Hang the cost if the money is being directed toward a worthwhile cause. And what could be more worthwhile than cultural sensitivity training that will help educators recognize the way in which public schools promote “white culture” and “white privilege” to the detriment of minority students?
That is what Portland (Ore.) Public Schools is attempting to do, according to EAGnews.
For the past six years, the district has contracted with Pacific Educational Group (PEG) to conduct workshops for its teachers. PEG’s website explains that the organization’s mission “is to transform educational systems into racially conscious and socially just environments that nurture the spirit and infinite potential of all learners, especially black children and their families.”
Since first contracting with PEG, the district has shelled out a total of $2.4 million, according to the Portland Tribune — $1.2 for PEG’s services, another $1.2 million for “costs.” Portland Schools recently re-upped for the 2013-14 school year, agreeing to pay out $132,000. It may sound like a lot of money, but the benefits more than outweigh the high tariff.
For example, Portland school personnel have been made aware of how even seemingly innocent daily conversations foster racism. One example that made headlines last year and is apt to become a perennial is the parable of the peanut butter and jelly sandwich. Well, technically, it’s not a parable … or much of anything else for that matter. Rather, it is the simple-minded notion that because some students might not eat sandwiches, much less PB and J, mentioning this staple of the American school lunch might lead to feelings of isolation.
Now that the school district is so heavily invested in these training exercises, the question has emerged as to whether this is a sound use of school tax money. Not all employees of the district are equally persuaded that it is. Outgoing Principal Vivian Orlen told the Tribune:
For me, there’s no connection between the investment PPS has brought in with this training and the work I’ve done here.
She added that the implementation of the program had been “a bit overzealous” and said she would have preferred to see those resources go into “tools teachers need to succeed.”
But, defenders of the training would argue, you can’t have both. Either you give teachers tools to make them effective at the expense of honing their cultural sensitivity, or vice versa. It’s not as though the kinds of training that PEG commands big bucks for grows on trees, right?

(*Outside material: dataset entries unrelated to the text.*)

(** * gdax-market-indexer: streaming ingest, supervision and shutdown

    A shallow embedding of [gdax-market-indexer.go].  Every goroutine of the
    program is embedded as the sequence of events it performs, given the
    answers of the outside world (the websocket feed, the elastic client) as
    an explicit script.  The whole process is an interleaving of these
    programs over the shared state (the WaitGroup, the context, the bulk
    processor). *)

From Stdlib Require Import ZArith Lia.
From stdpp Require Import base option list strings.

Local Open Scope Z_scope.

(** ** Library data, as far as the program touches it *)

Module time.

(** Go's [time.Time], reduced to what [IsZero] inspects: seconds and
    nanoseconds counted from the zero instant (January 1, year 1 UTC). *)
Record Time := mkTime { sec : Z; nsec : Z }.

Definition zero : Time := mkTime 0 0.

(** [func (t Time) IsZero() bool { return t.sec() == 0 && t.nsec() == 0 }] *)
Definition IsZero (t : Time) : bool := (sec t =? 0) && (nsec t =? 0).

(** Durations in milliseconds. *)
Definition Millisecond : Z := 1.
Definition Second : Z := 1000.

End time.

Module gdax.

(** [gdax.MessageChannel] *)
Record MessageChannel := mkChannel {
  Name : string;
  ProductIds : list string
}.

(** [gdax.Message]: the struct every frame is decoded into and that is
    also used to build the subscribe frame.  The fields kept here are the
    ones the level2 and ticker feeds fill; the remaining string fields of
    the library struct behave like [Price]. *)
Record Message := mkMessage {
  Type_ : string;
  ProductId : string;
  Sequence : Z;
  Time_ : time.Time;
  Price : string;
  Side : string;
  Bids : list (list string);
  Asks : list (list string);
  Changes : list (list string);
  BestBid : string;
  BestAsk : string;
  Channels : list MessageChannel
}.

(** The zero value [gdax.Message{}]. *)
Definition empty : Message :=
  mkMessage "" "" 0 time.zero "" "" [] [] [] "" "" [].




(** A JSON frame as it arrives on the wire: an object in which each key
    may be present or not. *)
Record Frame := mkFrame {
  type_ : option string;
  product_id : option string;
  sequence : option Z;
  time_ : option time.Time;
  price : option string;
  side : option string;
  bids : option (list (list string));
  asks : option (list (list string));
  changes : option (list (list string));
  best_bid : option string;
  best_ask : option string;
  channels : option (list MessageChannel)
}.

Definition noFrame : Frame :=
  mkFrame None None None None None None None None None None None None.


End gdax.

Module ws.

(** What decoding one key does to the destination field: a key that is
    present overwrites it, a key that is absent leaves it as it was. *)
Definition store {A : Type} (old : A) (new : option A) : A :=
  match new with
  | Some v => v
  | None => old
  end.

(** The effect of [wsConn.ReadJSON(&message)] on [message]: the frame is
    decoded into the struct the pointer designates. *)
Definition ReadJSON (message : gdax.Message) (fr : gdax.Frame) : gdax.Message :=
  gdax.mkMessage
    (store (gdax.Type_ message) (gdax.type_ fr))
    (store (gdax.ProductId message) (gdax.product_id fr))
    (store (gdax.Sequence message) (gdax.sequence fr))
    (store (gdax.Time_ message) (gdax.time_ fr))
    (store (gdax.Price message) (gdax.price fr))
    (store (gdax.Side message) (gdax.side fr))
    (store (gdax.Bids message) (gdax.bids fr))
    (store (gdax.Asks message) (gdax.asks fr))
    (store (gdax.Changes message) (gdax.changes fr))
    (store (gdax.BestBid message) (gdax.best_bid fr))
    (store (gdax.BestAsk message) (gdax.best_ask fr))
    (store (gdax.Channels message) (gdax.channels fr)).

End ws.

Module elastic.

(** [elastic.NewBulkIndexRequest().Index(i).Type(t).Doc(d)] *)
Record BulkIndexRequest := mkRequest {
  Index : string;
  Type_ : string;
  Doc : gdax.Message
}.

End elastic.

(** ** Events *)

(** The functions that are started as goroutines (or, for the two stream
    indexers, also called directly by their restart wrapper), with their
    arguments. *)
Inductive Routine :=
| IndexOrderBook (indexName coin : string)
| IndexTicker (indexName coin : string)
| ExitOnCancel
| StopClient
| CloseBulkProcessor.

Inductive Level := InfoLevel | ErrorLevel.

Inductive Event :=
| EvLog (l : Level) (msg : string)       (* logX.Info / logX.Error *)
| EvFatal (msg : string)                 (* logX.Fatal: log, then os.Exit(1) *)
| EvEnter (r : Routine)                  (* the body of [r] starts executing *)
| EvGo (r : Routine)                     (* go r(...) *)
| EvDial (url : string)                  (* wsDialer.Dial(url, nil) is called *)
| EvWriteJSON (m : gdax.Message)         (* wsConn.WriteJSON(m) is called *)
| EvTick                                 (* a value is received from ticker.C *)
| EvReadJSON                             (* wsConn.ReadJSON(&message) is called *)
| EvAdd (r : elastic.BulkIndexRequest)   (* elasticBulkProcessor.Add(r) returned *)
| EvNewTicker (d : Z)                    (* time.NewTicker(d) *)
| EvTickerStop                           (* deferred ticker.Stop() *)
| EvConnClose                            (* deferred wsConn.Close() *)
| EvSleep (d : Z)                        (* time.Sleep(d) *)
| EvWgAdd (n : Z)                        (* wg.Add(n) *)
| EvWgDone                               (* wg.Done() *)
| EvWgWait                               (* wg.Wait() returns *)
| EvCtxDone                              (* <-ctx.Done() returns *)
| EvCancel                               (* cancel() *)
| EvWaitSignal                           (* <-c in waitForSignal returns *)
| EvBulkClose                            (* elasticBulkProcessor.Close() *)
| EvClientStop                           (* elasticClient.Stop() *)
| EvExit (code : Z).                     (* os.Exit(code) *)

Definition Trace := list Event.

(** ** The outside world of one stream task *)

(** A library call either returns or panics. *)
Inductive Outcome (A : Type) :=
| Ret (a : A)
| Panic.
Arguments Ret {A} a.
Arguments Panic {A}.

(** One turn of the read loop: what [ReadJSON] does (the frame it decodes
    and the error it returns, if any) and whether [Add] returns. *)
Record Tick := mkTick {
  readJSON : Outcome (gdax.Frame * option string);
  addRequest : Outcome unit
}.

(** One incarnation of a stream task: the answer of [Dial], the answer of
    [WriteJSON] for the subscribe frame, and the turns of the read loop
    that are observed. *)
Record Life := mkLife {
  dial : Outcome (option string);
  writeJSON : Outcome (option string);
  ticks : list Tick
}.

(** ** The stream tasks *)

(** [tickerTime = time.Millisecond * 500] *)
Definition tickerTime : Z := time.Millisecond * 500.

Definition feedURL : string := "wss://ws-feed.gdax.com".

(** The subscribe frame built by [indexTicker] (channel name "ticker") and
    by [indexOrderBook] (channel name "level2"); the fields that the
    composite literal does not mention keep their zero value. *)
Definition subscribeMessage (channel coin : string) : gdax.Message :=
  gdax.mkMessage "subscribe" "" 0 time.zero "" "" [] [] [] "" ""
    [gdax.mkChannel channel [coin]].

(** [if err != nil { logStream.Error(err.Error()) }] *)
Definition logError (err : option string) : Trace :=
  match err with
  | Some e => [EvLog ErrorLevel e]
  | None => []
  end.

(** One turn of [for _ = range ticker.C { ... }].  The result is the
    events of the turn and the value of [message] after it, or [None] when
    a call panicked and the function is being unwound. *)
Definition iteration (indexName typ : string) (message : gdax.Message)
    (t : Tick) : Trace * option gdax.Message :=
  match readJSON t with
  | Panic => ([EvTick; EvReadJSON], None)
  | Ret (fr, err) =>
      let message := ws.ReadJSON message fr in
      match err with
      | Some e => ([EvTick; EvReadJSON; EvLog ErrorLevel e], Some message)
      | None =>
          if time.IsZero (gdax.Time_ message)
          then ([EvTick; EvReadJSON], Some message)
          else
            let r := elastic.mkRequest indexName typ message in
            match addRequest t with
            | Panic => ([EvTick; EvReadJSON], None)
            | Ret _ => ([EvTick; EvReadJSON; EvAdd r], Some message)
            end
      end
  end.

(** How far an incarnation got. *)
Inductive Exit :=
| Blocked (message : gdax.Message)   (* waiting for the next tick *)
| Panicked.                          (* a panic reached the deferred calls *)

Definition recovered (x : Exit) : bool :=
  match x with
  | Panicked => true
  | Blocked _ => false
  end.

(** The read loop over the observed ticks. *)
Fixpoint readLoop (indexName typ : string) (message : gdax.Message)
    (ts : list Tick) : Trace * Exit :=
  match ts with
  | [] => ([], Blocked message)
  | t :: ts' =>
      match iteration indexName typ message t with
      | (evs, Some message') =>
          let '(tr, x) := readLoop indexName typ message' ts' in
          (evs ++ tr, x)
      | (evs, None) => (evs, Panicked)
      end
  end.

Don’t be too sure. Consider the following:
Educate and Sensitize Yourself to Cultural Diversity (Monday)
Define for yourself how you feel about the diversity in your classroom. Do your feelings affect the way you teach in positive or negative ways? What can you do to overcome deeply held biases that you may have? Being aware of your own behaviors and motivations is the first step in successfully managing a culturally diverse classroom. While we recognize that most people hold biases at some level, teachers who can replace these biases with an appreciation and a tolerance for culturally different students will greatly increase the likelihood for student success. They also provide a model for acceptance to other teachers and students.
Celebrate Cultural Differences in the Classroom (Tuesday)
Do not expect students to adopt mainstream cultural behaviors overnight or, possibly, at all. Instead, teachers should recognize that when a student’s culture is valued, it can have a positive affect on performance. Students who are willing to share their culture should be encouraged to do so in ways that contribute to the curriculum. This can help create a community of learners in your classroom, where differences become strengths.
The above suggestions represent two of five days’ worth of in-service training on managing a culturally diverse classroom. They come from the website of Glencoe publishers, a division of McGraw-Hill. They are offered there along with reams of other touchy-feely topics, at no cost whatsoever. Similar pages can be found at the website of every major and minor educational publishing company in creation.
There is still a question of whether teachers need this sensitization in the first place. An argument could be made that modern education has already swung over to the left edge of the pendulum. Suffice it to say that if the training is needed, it can be had for far less than the Portland Public Schools are paying.